■ **Instructions for the task**
The response must contain every record, repeated exactly.

■ **Task material**
(* ===== verification/Text.v ===== *)
(** * Text: what the code uses of [str]

    Strings are their UTF-8 bytes. This file holds the standard library's string
    operations the parsers call: trimming Unicode white space, splitting at an
    ASCII byte, ASCII case folding and [FromStr] of integers and floats, each with
    the lemmas the parsers' theorems share. *)

From Stdlib Require Import SpecFloat Ascii.
From S2P Require Export F64.

Local Open Scope string_scope.
Local Open Scope list_scope.
Local Open Scope Z_scope.

(** A byte, and a test on its code. *)
Definition code (a : ascii) : Z := Z.of_N (N_of_ascii a).
Definition in_range (lo hi : Z) (a : ascii) : bool := (lo <=? code a) && (code a <=? hi).
Definition is_digit : ascii → bool := in_range 48 57.
Definition is_hexdigit (a : ascii) : bool :=
  in_range 48 57 a || in_range 65 70 a || in_range 97 102 a.
Definition is_ascii_alphanumeric (a : ascii) : bool :=
  in_range 48 57 a || in_range 65 90 a || in_range 97 122 a.
(** [str::len]. *)
Definition str_len (s : string) : Z := Z.of_nat (String.length s).
Definition digit_value (a : ascii) : Z := code a - 48.

Fixpoint all_bytes (p : ascii → bool) (s : string) : bool :=
  match s with EmptyString => true | String a s' => p a && all_bytes p s' end.
Fixpoint filter_bytes (p : ascii → bool) (s : string) : string :=
  match s with
  | EmptyString => EmptyString
  | String a s' => if p a then String a (filter_bytes p s') else filter_bytes p s'
  end.
Fixpoint rev_string (s acc : string) : string :=
  match s with EmptyString => acc | String a s' => rev_string s' (String a acc) end.
Definition str_reverse (s : string) : string := rev_string s "".
#[global] Arguments str_reverse : simpl never.

(** ** [str::trim]: the white space of [char::is_whitespace], by its encodings *)

Definition ws1 (a : ascii) : bool := in_range 9 13 a || (code a =? 32).
(** U+0085, U+00A0. *)
Definition ws2 (a b : ascii) : bool :=
  (code a =? 194) && ((code b =? 133) || (code b =? 160)).
(** U+1680; U+2000 to U+200A, U+2028, U+2029, U+202F; U+205F; U+3000. *)
Definition ws3 (a b c : ascii) : bool :=
  ((code a =? 225) && (code b =? 154) && (code c =? 128))
  || ((code a =? 226) && (code b =? 128)
      && (in_range 128 138 c || (code c =? 168) || (code c =? 169) || (code c =? 175)))
  || ((code a =? 226) && (code b =? 129) && (code c =? 159))
  || ((code a =? 227) && (code b =? 128) && (code c =? 128)).
(** Consumers decide a resource's fate together: it counts as superseded exactly when it has
    consumers, every one of them is done or superseded, and at least one was superseded; as
    done exactly when every consumer is done and none was superseded. In any order, one active
    consumer silences both signals. *)
Theorem retention_signals_correct uses :
  (superseded (retention_signals uses) = true ↔
     Forall (λ u, cu_done u = true ∨ cu_superseded u = true) uses ∧
     Exists (λ u, cu_superseded u = true) uses) ∧
  (workspace_done (retention_signals uses) = true ↔
     uses ≠ [] ∧ Forall (λ u, cu_done u = true ∧ cu_superseded u = false) uses) ∧
  (∀ uses', uses ≡ₚ uses' → retention_signals uses' = retention_signals uses).
Proof.
  assert (∀ f : ConsumerUse → bool, forallb f uses = true ↔ Forall (λ u, f u = true) uses) as Hall.
  { intros f. by rewrite forallb_forall, List.Forall_forall. }
  assert (∀ f : ConsumerUse → bool, existsb f uses = true ↔ Exists (λ u, f u = true) uses) as Hex.
  { intros f. rewrite existsb_exists, List.Exists_exists. naive_solver. }
  split_and!; [| |by intros ? ->]; rewrite retention_signals_loop_eq; unfold signals_spec.
  - setoid_rewrite <-orb_true_iff. rewrite <-Hall, <-Hex. fold use_over.
    case_bool_decide as E; [subst; cbn; naive_solver|]. cbn [orb].
    change (λ u, cu_done u || cu_superseded u) with use_over.
    destruct (forallb use_over uses); cbn; naive_solver.
  - case_bool_decide as E; [subst; cbn; naive_solver|]. cbn [orb].
    destruct (forallb use_over uses) eqn:Ha; cbn [negb workspace_done].
    + rewrite negb_true_iff, <-not_true_iff_false, Hex, <-Forall_Exists_neg. apply Hall in Ha.
      split; [intros Hn; split; [done|]|intros [_ Hn]].
      * eapply Forall_impl; [exact (proj2 (Forall_and _ _) (conj Ha Hn))|].
        intros u [Hu Hs%not_true_is_false].
        unfold use_over in Hu. by rewrite Hs, orb_false_r in Hu.
      * eapply Forall_impl; [exact Hn|]. intros u [_ ->]. done.
    + split; [done|]. intros [_ Hn]. exfalso. apply not_true_iff_false in Ha. apply Ha, Hall. eapply Forall_impl; [exact Hn|].
      intros u [Hu _]. unfold use_over. by rewrite Hu.
Qed.

(** ** Collection is conservative *)

Definition resource_age (i : EvaluationInput) : f64 :=
  f64_sub (ei_now i) (rs_last_used (ei_resource i)).

(** The age gate of [evaluate] for a resource held by nothing else. *)
Definition idle_ttl (i : EvaluationInput) : f64 :=
  match rs_kind (ei_resource i) with
  | Container | Network => container_remove (ei_config i)
  | _ => warm_volume_ttl (ei_config i)
  end.
(* ===== verification/Unmanaged.v ===== *)
(** * The unmanaged census: classifying, counting and planning what Bosn does not own

    Models [crates/bosn-core/src/unmanaged.rs]: ownership and artifact
    classification, the census, its warning and acknowledgement, the pressure
    decision and the [gc --unmanaged] plan. Byte and object totals are integers;
    the [i128] and [u64] accumulators of the code stay far below their width. *)

From Stdlib Require Import SpecFloat.
From S2P Require Export F64 Labels.

Local Open Scope string_scope.
Local Open Scope list_scope.

Definition DEFAULT_TTL_SECONDS : f64 := f64_mul (f64_of_Z 7) (f64_of_Z 86400).
Definition DEFAULT_WARN_BYTES : Z := 5 * 1024 * 1024 * 1024.
Definition DEFAULT_WARN_OBJECTS : Z := 25.
Definition ACK_GROWTH_RATIO : f64 := f64_of_decimal 125 2.
Definition ACK_MAX_AGE_SECONDS : f64 := f64_mul (f64_of_Z 30) (f64_of_Z 86400).

Inductive OwnershipClass := Ours | ForeignRegistry | IncompleteLabels | Unlabeled.
#[global] Instance OwnershipClass_eq_dec : EqDecision OwnershipClass.
Proof. solve_decision. Defined.

(** Declaration order is the derived [Ord] of the two map keys below. *)
Inductive UnmanagedClass :=
| DanglingImage | StoppedContainer | AnonymousVolume | BuildCache
| UnreferencedImage | NamedVolume.
#[global] Instance UnmanagedClass_eq_dec : EqDecision UnmanagedClass.
Proof. solve_decision. Defined.
Definition UnmanagedClass_index (c : UnmanagedClass) : nat :=
  match c with
  | DanglingImage => 0 | StoppedContainer => 1 | AnonymousVolume => 2 | BuildCache => 3
  | UnreferencedImage => 4 | NamedVolume => 5
  end.
#[global] Instance UnmanagedClass_countable : Countable UnmanagedClass.
Proof.
  refine (inj_countable UnmanagedClass_index
    (λ n, [DanglingImage; StoppedContainer; AnonymousVolume; BuildCache;
           UnreferencedImage; NamedVolume] !! n) _).
  by intros [].
Defined.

■ **Task result**
(* ===== verification/Text.v ===== *)
(** * Text: what the code uses of [str]

    Strings are their UTF-8 bytes. This file holds the standard library's string
    operations the parsers call: trimming Unicode white space, splitting at an
    ASCII byte, ASCII case folding and [FromStr] of integers and floats, each with
    the lemmas the parsers' theorems share. *)

From Stdlib Require Import SpecFloat Ascii.
From S2P Require Export F64.

Local Open Scope string_scope.
Local Open Scope list_scope.
Local Open Scope Z_scope.

(** A byte, and a test on its code. *)
Definition code (a : ascii) : Z := Z.of_N (N_of_ascii a).
Definition in_range (lo hi : Z) (a : ascii) : bool := (lo <=? code a) && (code a <=? hi).
Definition is_digit : ascii → bool := in_range 48 57.
Definition is_hexdigit (a : ascii) : bool :=
  in_range 48 57 a || in_range 65 70 a || in_range 97 102 a.
Definition is_ascii_alphanumeric (a : ascii) : bool :=
  in_range 48 57 a || in_range 65 90 a || in_range 97 122 a.
(** [str::len]. *)
Definition str_len (s : string) : Z := Z.of_nat (String.length s).
Definition digit_value (a : ascii) : Z := code a - 48.

Fixpoint all_bytes (p : ascii → bool) (s : string) : bool :=
  match s with EmptyString => true | String a s' => p a && all_bytes p s' end.
Fixpoint filter_bytes (p : ascii → bool) (s : string) : string :=
  match s with
  | EmptyString => EmptyString
  | String a s' => if p a then String a (filter_bytes p s') else filter_bytes p s'
  end.
Fixpoint rev_string (s acc : string) : string :=
  match s with EmptyString => acc | String a s' => rev_string s' (String a acc) end.
Definition str_reverse (s : string) : string := rev_string s "".
#[global] Arguments str_reverse : simpl never.

(** ** [str::trim]: the white space of [char::is_whitespace], by its encodings *)

Definition ws1 (a : ascii) : bool := in_range 9 13 a || (code a =? 32).
(** U+0085, U+00A0. *)
Definition ws2 (a b : ascii) : bool :=
  (code a =? 194) && ((code b =? 133) || (code b =? 160)).
(** U+1680; U+2000 to U+200A, U+2028, U+2029, U+202F; U+205F; U+3000. *)
Definition ws3 (a b c : ascii) : bool :=
  ((code a =? 225) && (code b =? 154) && (code c =? 128))
  || ((code a =? 226) && (code b =? 128)
      && (in_range 128 138 c || (code c =? 168) || (code c =? 169) || (code c =? 175)))
  || ((code a =? 226) && (code b =? 129) && (code c =? 159))
  || ((code a =? 227) && (code b =? 128) && (code c =? 128)).
(** Consumers decide a resource's fate together: it counts as superseded exactly when it has
    consumers, every one of them is done or superseded, and at least one was superseded; as
    done exactly when every consumer is done and none was superseded. In any order, one active
    consumer silences both signals. *)
Theorem retention_signals_correct uses :
  (superseded (retention_signals uses) = true ↔
     Forall (λ u, cu_done u = true ∨ cu_superseded u = true) uses ∧
     Exists (λ u, cu_superseded u = true) uses) ∧
  (workspace_done (retention_signals uses) = true ↔
     uses ≠ [] ∧ Forall (λ u, cu_done u = true ∧ cu_superseded u = false) uses) ∧
  (∀ uses', uses ≡ₚ uses' → retention_signals uses' = retention_signals uses).
Proof.
  assert (∀ f : ConsumerUse → bool, forallb f uses = true ↔ Forall (λ u, f u = true) uses) as Hall.
  { intros f. by rewrite forallb_forall, List.Forall_forall. }
  assert (∀ f : ConsumerUse → bool, existsb f uses = true ↔ Exists (λ u, f u = true) uses) as Hex.
  { intros f. rewrite existsb_exists, List.Exists_exists. naive_solver. }
  split_and!; [| |by intros ? ->]; rewrite retention_signals_loop_eq; unfold signals_spec.
  - setoid_rewrite <-orb_true_iff. rewrite <-Hall, <-Hex. fold use_over.
    case_bool_decide as E; [subst; cbn; naive_solver|]. cbn [orb].
    change (λ u, cu_done u || cu_superseded u) with use_over.
    destruct (forallb use_over uses); cbn; naive_solver.
  - case_bool_decide as E; [subst; cbn; naive_solver|]. cbn [orb].
    destruct (forallb use_over uses) eqn:Ha; cbn [negb workspace_done].
    + rewrite negb_true_iff, <-not_true_iff_false, Hex, <-Forall_Exists_neg. apply Hall in Ha.
      split; [intros Hn; split; [done|]|intros [_ Hn]].
      * eapply Forall_impl; [exact (proj2 (Forall_and _ _) (conj Ha Hn))|].
        intros u [Hu Hs%not_true_is_false].
        unfold use_over in Hu. by rewrite Hs, orb_false_r in Hu.
      * eapply Forall_impl; [exact Hn|]. intros u [_ ->]. done.
    + split; [done|]. intros [_ Hn]. exfalso. apply not_true_iff_false in Ha. apply Ha, Hall. eapply Forall_impl; [exact Hn|].
      intros u [Hu _]. unfold use_over. by rewrite Hu.
Qed.

(** ** Collection is conservative *)

Definition resource_age (i : EvaluationInput) : f64 :=
  f64_sub (ei_now i) (rs_last_used (ei_resource i)).

(** The age gate of [evaluate] for a resource held by nothing else. *)
Definition idle_ttl (i : EvaluationInput) : f64 :=
  match rs_kind (ei_resource i) with
  | Container | Network => container_remove (ei_config i)
  | _ => warm_volume_ttl (ei_config i)
  end.
(* ===== verification/Unmanaged.v ===== *)
(** * The unmanaged census: classifying, counting and planning what Bosn does not own

    Models [crates/bosn-core/src/unmanaged.rs]: ownership and artifact
    classification, the census, its warning and acknowledgement, the pressure
    decision and the [gc --unmanaged] plan. Byte and object totals are integers;
    the [i128] and [u64] accumulators of the code stay far below their width. *)

From Stdlib Require Import SpecFloat.
From S2P Require Export F64 Labels.

Local Open Scope string_scope.
Local Open Scope list_scope.

Definition DEFAULT_TTL_SECONDS : f64 := f64_mul (f64_of_Z 7) (f64_of_Z 86400).
Definition DEFAULT_WARN_BYTES : Z := 5 * 1024 * 1024 * 1024.
Definition DEFAULT_WARN_OBJECTS : Z := 25.
Definition ACK_GROWTH_RATIO : f64 := f64_of_decimal 125 2.
Definition ACK_MAX_AGE_SECONDS : f64 := f64_mul (f64_of_Z 30) (f64_of_Z 86400).

Inductive OwnershipClass := Ours | ForeignRegistry | IncompleteLabels | Unlabeled.
#[global] Instance OwnershipClass_eq_dec : EqDecision OwnershipClass.
Proof. solve_decision. Defined.

(** Declaration order is the derived [Ord] of the two map keys below. *)
Inductive UnmanagedClass :=
| DanglingImage | StoppedContainer | AnonymousVolume | BuildCache
| UnreferencedImage | NamedVolume.
#[global] Instance UnmanagedClass_eq_dec : EqDecision UnmanagedClass.
Proof. solve_decision. Defined.
Definition UnmanagedClass_index (c : UnmanagedClass) : nat :=
  match c with
  | DanglingImage => 0 | StoppedContainer => 1 | AnonymousVolume => 2 | BuildCache => 3
  | UnreferencedImage => 4 | NamedVolume => 5
  end.
#[global] Instance UnmanagedClass_countable : Countable UnmanagedClass.
Proof.
  refine (inj_countable UnmanagedClass_index
    (λ n, [DanglingImage; StoppedContainer; AnonymousVolume; BuildCache;
           UnreferencedImage; NamedVolume] !! n) _).
  by intros [].
Defined.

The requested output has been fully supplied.